(Records from a dataset)
== Segment start ==
(* ===== verification/TxContext.v ===== *)
(** * Transaction validation in UTXO context
      (consensus/src/processes/transaction_validator/tx_validation_in_utxo_context.rs)

    The rules that need the entries a transaction spends: amounts, maturity, relative
    locks, the storage mass commitment, covenants, scripts and, for a shielded
    transaction, its bundle.  The jobs of the parallel script check run in the order
    of a schedule, which is an argument; the signature cache that they share is the
    state.  A [f64] is a [spec_float] of the Standard Library. *)

From Stdlib Require Import Floats.SpecFloat.
From S2P Require Import Prelude Bytes Address NoteTree Turnstile Bundle BundleVerify Transaction Sighash Mass ScriptNum TxIsolation.
From S2P Require Import Covenants StateMonad ScriptStack ScriptMeter ScriptParse ScriptState ZkPrecompiles ScriptOps.
From S2P Require Import ScriptExec ScriptSafety ScriptVerdict ScriptStandard ScriptSpend ScriptComplete.

Abbreviation SEQUENCE_LOCK_TIME_MASK := (4294967295)%Z (only parsing).
Abbreviation SEQUENCE_LOCK_TIME_DISABLED := (2 ^ 63)%Z (only parsing).

Inductive TxValidationFlags := Full | SkipScriptChecks | SkipMassCheck.

Definition populated_inputs (p : PopulatedTransaction) : list (TransactionInput * UtxoEntry) :=
  zip (inputs (ptx p)) (entries p).

(** ** Amounts, maturity, locks and mass *)

(** [fee as f64 / mass as f64 <= threshold]. *)
Definition f64_of_u64 (x : Z) : spec_float := binary_normalize 53 1024 x 0 false.
Definition check_feerate_threshold (fee : Z) (mass_and_feerate_threshold : option (Z * spec_float)) : txres () :=
  match mass_and_feerate_threshold with
  | None => Ok tt
  | Some (contextual_mass, feerate_threshold) =>
      _ ← assert_p (0 <? contextual_mass);
      if SFleb (SFdiv 53 1024 (f64_of_u64 fee) (f64_of_u64 contextual_mass)) feerate_threshold then Err FeerateTooLow else Ok tt
  end.

(** [find] over the enumerated inputs, from the [i]-th. *)
Fixpoint coinbase_maturity_from (v : TransactionValidator) (pov : Z) (i : nat) (l : list (TransactionInput * UtxoEntry)) : txres () :=
  match l with
  | [] => Ok tt
  | (inp, e) :: l =>
      immature ← (if is_coinbase_entry e then s ← add_p 64 (block_daa_score e) (coinbase_maturity v); Ok (pov <? s) else Ok false);
      if (immature : bool)
      then Err (ImmatureCoinbaseSpend i (previous_outpoint inp) (block_daa_score e) pov (coinbase_maturity v))
      else coinbase_maturity_from v pov (S i) l
  end.
Definition check_transaction_coinbase_maturity (v : TransactionValidator) (p : PopulatedTransaction) (pov : Z) : txres () :=
  coinbase_maturity_from v pov 0 (populated_inputs p).

Fixpoint input_amounts (total : Z) (l : list (TransactionInput * UtxoEntry)) : txres Z :=
  match l with
  | [] => Ok total
  | (_, e) :: l =>
      match checked_add 64 total (amount e) with
      | None => Err InputAmountOverflow
      | Some total => if MAX_SOMPI <? total then Err InputAmountTooHigh else input_amounts total l
      end
  end.
Definition check_transaction_input_amounts (p : PopulatedTransaction) : txres Z := input_amounts 0 (populated_inputs p).

Definition check_transaction_output_values (p : PopulatedTransaction) (total_in : Z) : txres Z :=
  total_out ← sum_p (out_value <$> outputs (ptx p));
  if total_in <? total_out then Err (SpendTooHigh total_out total_in) else Ok total_out.

Definition check_mass_commitment (v : TransactionValidator) (p : PopulatedTransaction) : txres () :=
  calculated ← map_err (λ _, MassIncomputable) (calc_contextual_masses (mass_calculator v) p);
  let committed := storage_mass (ptx p) in
  if negb (committed =? calculated) then Err (WrongMass calculated committed) else Ok tt.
== Segment end ==
Return each line from the records that includes the word "None".

  | None => Ok tt
      | None => Err InputAmountOverflow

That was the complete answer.